Pullulan, a versatile water-soluble polysaccharide, is widely used across various industries. To minimize byproduct interference, Aureobasidium pullulans BL06ΔPMAs was engineered, resulting in a higher yield and a lower molecular weight (MW) than the parent strain A. pullulans BL06. Comparative transcriptomic analysis revealed differentially expressed genes (DEGs) involved in sucrose metabolism, gluconeogenesis, glyoxylate metabolism, and amino acid metabolism. These DEGs may influence substrate consumption, energy production, and membrane composition, ultimately impacting pullulan synthesis. Additionally, further experimental validations were conducted on the genes with the most significant differential expression. Overexpressing glycosyltransferase gene (gta1, the third most differentially expressed gene) in A. pullulans BL06 increased pullulan production by 8.1 %, indicating its role in short α-1,4-glucan synthesis. Overexpression of the transmembrane transporter gene (st1, the most significantly differentially expressed gene) reduced pullulan molecular weight by 25 %, which potentially influences cell membrane fluidity and pullulan secretion.

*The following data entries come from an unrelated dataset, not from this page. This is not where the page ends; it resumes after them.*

Lemma tvinit_run t :
  length (idt t) = 256%nat ->
  exists t', tvinit vectors t = Ret tt t' /\ t' = t <| idt := idt t' |> <| tickslock := false |> /\
    forall n v, vectors !! n = Some v -> idt t' !! n = Some (if decide (n = 64%nat) then SETGATE 1 8 v 3 else SETGATE 0 8 v 0).
Proof.
  intros Hl. unfold tvinit. destruct (gates_run 256 0 t ltac:(lia) Hl) as (t1 & E & Ht & Hl1 & Hj). change (Z.of_nat 0) with 0 in E. change (Z.of_nat 256) with 256 in E.
  rewrite (bind_ret_eq _ _ _ _ _ E). destruct (lookup_lt_is_Some_2 vectors 64) as [v64 H64]; [lia|].
  rewrite (bind_ret_eq _ _ _ _ _ (set_gate_run T_SYSCALL 1 (Z.shiftl SEG_KCODE 3) DPL_USER v64 t1 H64)). unfold modify.
  eexists. split; [reflexivity|]. split; [rewrite Ht; by destruct t|]. intros n v Hv. change (Z.to_nat T_SYSCALL) with 64%nat. cbn.
  pose proof (lookup_lt_Some _ _ _ Hv). destruct (decide (n = 64%nat)) as [->|Hne].
  - rewrite list_lookup_insert_eq by lia. by simplify_eq.
  - rewrite list_lookup_insert_ne by done. rewrite Hj, decide_True by lia. unfold plain_gate. by rewrite (list_lookup_total_correct _ _ _ Hv).
Qed.
(* ===== verification/Mkfs.v ===== *)
(** * The file system image (mkfs.c)

    The program of the build machine that writes the initial disk.  [img] is the image
    file by sectors.  The host's files are inputs: what [open] and the [read] calls
    give; writes to the image succeed.  A run of the program ends in [exit] ([Stop]) or
    in a failed [assert] ([Panic]); what it prints is left out.  The host is
    little-endian, as the use of the converted superblock by IBLOCK requires. *)
From S2P Require Import Prelude Bytes Cstring Spinlock ProcDefs Memory Kalloc FsDefs Bio Log Fs Ide.
Local Open Scope Z_scope.
Local Open Scope kernel_scope.

Definition NINODES : Z := 200.
Definition nbitmap : Z := FSSIZE / (BSIZE * 8) + 1.
Definition ninodeblocks : Z := NINODES / IPB + 1.
Definition nlog : Z := Z.of_nat LOGSIZE.
Definition nmeta : Z := 2 + nlog + ninodeblocks + nbitmap.
Definition nblocks : Z := FSSIZE - nmeta.

(** The bytes of [x], lowest first, as the host reads them back. *)
Definition xshort (x : Z) : Z := le_value [u8 x; u8 (Z.shiftr x 8)].
Definition xint (x : Z) : Z := le_value [u8 x; u8 (Z.shiftr x 8); u8 (Z.shiftr x 16); u8 (Z.shiftr x 24)].

(** struct dinode in the program's memory *)
Record dinode := Dinode {
  d_type : Z;
  d_major : Z;
  d_minor : Z;
  d_nlink : Z;
  d_size : Z;
  d_addrs : list Z
}.
#[export] Instance dinode_eta : Eta dinode :=
  fun d => Dinode (d_type d) (d_major d) (d_minor d) (d_nlink d) (d_size d) (d_addrs d).

Record mkst := Mkst {
  img : list (list Z);
  msb : superblock;
  freeinode : Z;
  freeblock : Z
}.
#[export] Instance mkst_eta : Eta mkst := fun s => Mkst (img s) (msb s) (freeinode s) (freeblock s).

Inductive exited := Exit (status : Z).
Definition MK (A : Type) : Type := M mkst exited A.

Definition assert (b : bool) (what : string) : MK unit := if b then ret tt else panic what.

(** ** Sectors *)

(** The sector at the file offset sec * BSIZE. *)
Definition sector_of (sec : Z) : nat := Z.to_nat (u32 (sec * BSIZE) / BSIZE).

Definition zeroes : list Z := zeros (Z.to_nat BSIZE).

(** A write behind the end of the file leaves zeros before it. *)
Definition wsect (sec : Z) (buf : list Z) : MK unit :=
  modify (fun s => s <| img ::= fun l =>
    if decide (sector_of sec < length l)%nat then <[sector_of sec := buf]> l
    else l ++ replicate (sector_of sec - length l) zeroes ++ [buf] |>).

Definition rsect (sec : Z) : MK (list Z) :=
  do l <- gets img;
  match l !! sector_of sec with Some buf => ret buf | None => stop (Exit 1) end.

(** ** Inodes *)

(** The structure as the fields of an inode, for the stores and loads of Fs.v. *)
Definition as_inode (ino : Z) (d : dinode) : inode :=
  Inode 1 ino 0 (Sleeplock 0 false "" 0) 0 (d_type d) (d_major d) (d_minor d) (d_nlink d) (d_size d) (d_addrs d).
Definition of_inode (ip : inode) : dinode := Dinode (itype ip) (imajor ip) (iminor ip) (inlink ip) (isize ip) (iaddrs ip).

Definition no_dinode : dinode := Dinode 0 0 0 0 0 (replicate 13 0).

Definition winode (inum : Z) (ip : dinode) : MK unit :=
  do x <- gets msb;
  let bn := IBLOCK inum x in
  do buf <- rsect bn;
  do buf <- derefM "dip" (put_dinode (as_inode inum ip) (dip_off inum) buf);
  wsect bn buf.

Definition rinode (inum : Z) : MK dinode :=
  do x <- gets msb;
  let bn := IBLOCK inum x in
  do buf <- rsect bn;
  do ip <- derefM "dip" (get_dinode (dip_off inum) buf (as_inode inum no_dinode));
  ret (of_inode ip).

Definition ialloc (type : Z) : MK Z :=
  do inum <- gets freeinode;
  modify (fun s => s <| freeinode ::= fun n => u32 (n + 1) |>);;
  let din := no_dinode <| d_type := s16 (xshort type) |> <| d_nlink := s16 (xshort 1) |> <| d_size := xint 0 |> in
  winode inum din;;
  ret inum.

(** freeblock++ *)
Definition next_block : MK Z :=
  do b <- gets freeblock;
  modify (fun s => s <| freeblock ::= fun n => u32 (n + 1) |>);;
  ret b.

(** The entry of [fbn] in the indirect block [a], which is set if it is 0. *)
Definition iappend_entry (a fbn : Z) : MK Z :=
  do indirect <- rsect a;
  let j := (4 * Z.to_nat (fbn - NDIRECT))%nat in
  do e <- derefM "indirect" (ld 4 j indirect);
  do indirect <- (if e =? 0
                  then
                    do b <- next_block;
                    do indirect <- derefM "indirect" (st 4 j (xint b) indirect);
                    wsect a indirect;;
                    ret indirect
                  else ret indirect);
  do e <- derefM "indirect" (ld 4 j indirect);
  ret (xint e).

(** The block of the file that holds block [fbn], with the structure that records it. *)
Definition iappend_block (din : dinode) (fbn : Z) : MK (Z * dinode) :=
  if fbn <? NDIRECT then
    do a <- derefM "addrs" (d_addrs din !! Z.to_nat fbn);
    do din <- (if xint a =? 0
               then do b <- next_block; ret (din <| d_addrs ::= <[Z.to_nat fbn := xint b]> |>)
               else ret din);
    do a <- derefM "addrs" (d_addrs din !! Z.to_nat fbn);
    ret (xint a, din)
  else
    do a <- derefM "addrs" (d_addrs din !! Z.to_nat NDIRECT);
    do din <- (if xint a =? 0
               then do b <- next_block; ret (din <| d_addrs ::= <[Z.to_nat NDIRECT := xint b]> |>)
               else ret din);
    do a <- derefM "addrs" (d_addrs din !! Z.to_nat NDIRECT);
    do x <- iappend_entry (xint a) fbn;
    ret (x, din).

(** The loop of [iappend]; [p] is what is left to append.  A turn appends at least a
    byte, so that a fuel of one more than the bytes is not used up. *)
Fixpoint iappend_loop (fuel : nat) (p : list Z) (off : Z) (din : dinode) : MK (Z * dinode) :=
  match fuel with
  | O => undef "iappend"
  | S fuel' =>
    if Z.of_nat (length p) <=? 0 then ret (off, din) else
    let fbn := off / BSIZE in
    assert (fbn <? MAXFILE) "fbn < MAXFILE";;
    do '(x, din) <- iappend_block din fbn;
    let n1 := Z.min (Z.of_nat (length p)) ((fbn + 1) * BSIZE - off) in
    do buf <- rsect x;
    do buf <- derefM "bcopy" (splice (Z.to_nat (off - fbn * BSIZE)) (take (Z.to_nat n1) p) buf);
    wsect x buf;;
    iappend_loop fuel' (drop (Z.to_nat n1) p) (u32 (off + n1)) din
  end.

Definition iappend (inum : Z) (p : list Z) : MK unit :=
  do din <- rinode inum;
  let off := xint (d_size din) in
  do '(off, din) <- iappend_loop (S (length p)) p off din;
  winode inum (din <| d_size := xint off |>).

(** ** The bitmap *)

(** for(i = 0; i < used; i++) buf[i/8] = buf[i/8] | (0x1 << (i%8)) *)
Fixpoint mark_used (n : nat) (i : Z) (buf : list Z) : option (list Z) :=
  match n with
  | O => Some buf
  | S n' => buf ← set_byte i (fun v => Z.lor v (Z.shiftl 1 (i mod 8))) buf; mark_used n' (i + 1) buf
  end.

Definition balloc (used : Z) : MK unit :=
  assert (used <? BSIZE * 8) "used < BSIZE*8";;
  do buf <- derefM "buf" (mark_used (Z.to_nat used) 0 zeroes);
  do x <- gets msb;
  wsect (sb_bmapstart x) buf.

(** ** main *)

(** struct dirent: bzero, inum, and the name copied by strcpy or strncpy *)
Definition dirent_of (inum : Z) (name : list Z) : list Z := le_bytes 2 (xshort inum) ++ name.
Definition dot_name : list Z := 46 :: zeros 13.
Definition dotdot_name : list Z := 46 :: 46 :: zeros 12.

(** A file of the command line: its name, and the bytes of each read until one does not
    deliver any, if it can be opened. *)
Record hostfile := Hostfile { h_name : list Z; h_reads : option (list (list Z)) }.

(** argv[i] without the leading underscore *)
Definition skip_underscore (name : list Z) : list Z :=
  match name with c :: name' => if c =? 95 then name' else name | [] => [] end.

Definition add_file (rootino : Z) (f : hostfile) : MK unit :=
  assert (negb (bool_decide (47 ∈ h_name f))) "index(argv[i], '/') == 0";;
  match h_reads f with
  | None => stop (Exit 1)
  | Some reads =>
    let name := skip_underscore (h_name f) in
    do inum <- ialloc T_FILE;
    do nm <- derefM "strncpy" (strncpy (zeros DIRSIZ) (name ++ [0]) DIRSIZ);
    iappend rootino (dirent_of inum nm);;
    forM reads (iappend inum)
  end.

Definition sb_bytes (x : superblock) : list Z :=
  le_bytes 4 (sb_size x) ++ le_bytes 4 (sb_nblocks x) ++ le_bytes 4 (sb_ninodes x) ++ le_bytes 4 (sb_nlog x) ++
  le_bytes 4 (sb_logstart x) ++ le_bytes 4 (sb_inodestart x) ++ le_bytes 4 (sb_bmapstart x).

Definition the_sb : superblock :=
  Superblock (xint FSSIZE) (xint nblocks) (xint NINODES) (xint nlog) (xint 2) (xint (2 + nlog)) (xint (2 + nlog + ninodeblocks)).

(** [image]: whether the command line names an image and, if so, whether open gave a
    descriptor for it; [fs]: the files after it. *)
Definition main (image : option bool) (fs : list hostfile) : MK unit :=
  match image with None => stop (Exit 1) | Some opened =>
  assert (BSIZE mod Z.of_nat sizeof_dinode =? 0) "BSIZE % sizeof(struct dinode) == 0";;
  assert (BSIZE mod sizeof_dirent =? 0) "BSIZE % sizeof(struct dirent) == 0";;
  (if opened then ret tt else stop (Exit 1));;
  modify (fun s => s <| msb := the_sb |>);;
  modify (fun s => s <| freeblock := nmeta |>);;
  forM (seq 0 (Z.to_nat FSSIZE)) (fun i => wsect (Z.of_nat i) zeroes);;
  do buf <- derefM "buf" (splice 0 (sb_bytes the_sb) zeroes);
  wsect 1 buf;;
  do rootino <- ialloc T_DIR;
  assert (rootino =? ROOTINO) "rootino == ROOTINO";;
  iappend rootino (dirent_of rootino dot_name);;
  iappend rootino (dirent_of rootino dotdot_name);;
  forM fs (add_file rootino);;
  do din <- rinode rootino;
  let off := xint (d_size din) in
  let off := (off / BSIZE + 1) * BSIZE in
  winode rootino (din <| d_size := xint off |>);;
  do used <- gets freeblock;
  balloc (s32 used);;
  stop (Exit 0)
  end.

(** The static variables, with an empty file. *)
Definition start : mkst := Mkst [] (Superblock 0 0 0 0 0 0 0) 1 0.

Furthermore, amylase (Amy1) was found to significantly impact molecular weight (MW) within the first 48 h of fermentation, an effect not previously reported for amylase, while its knockout resulted in a remarkable 7.6-fold increase in pullulan MW. These findings provide valuable insights for regulating pullulan yield and MW, offering innovative genetic targets for strains engineering in future industrial applications.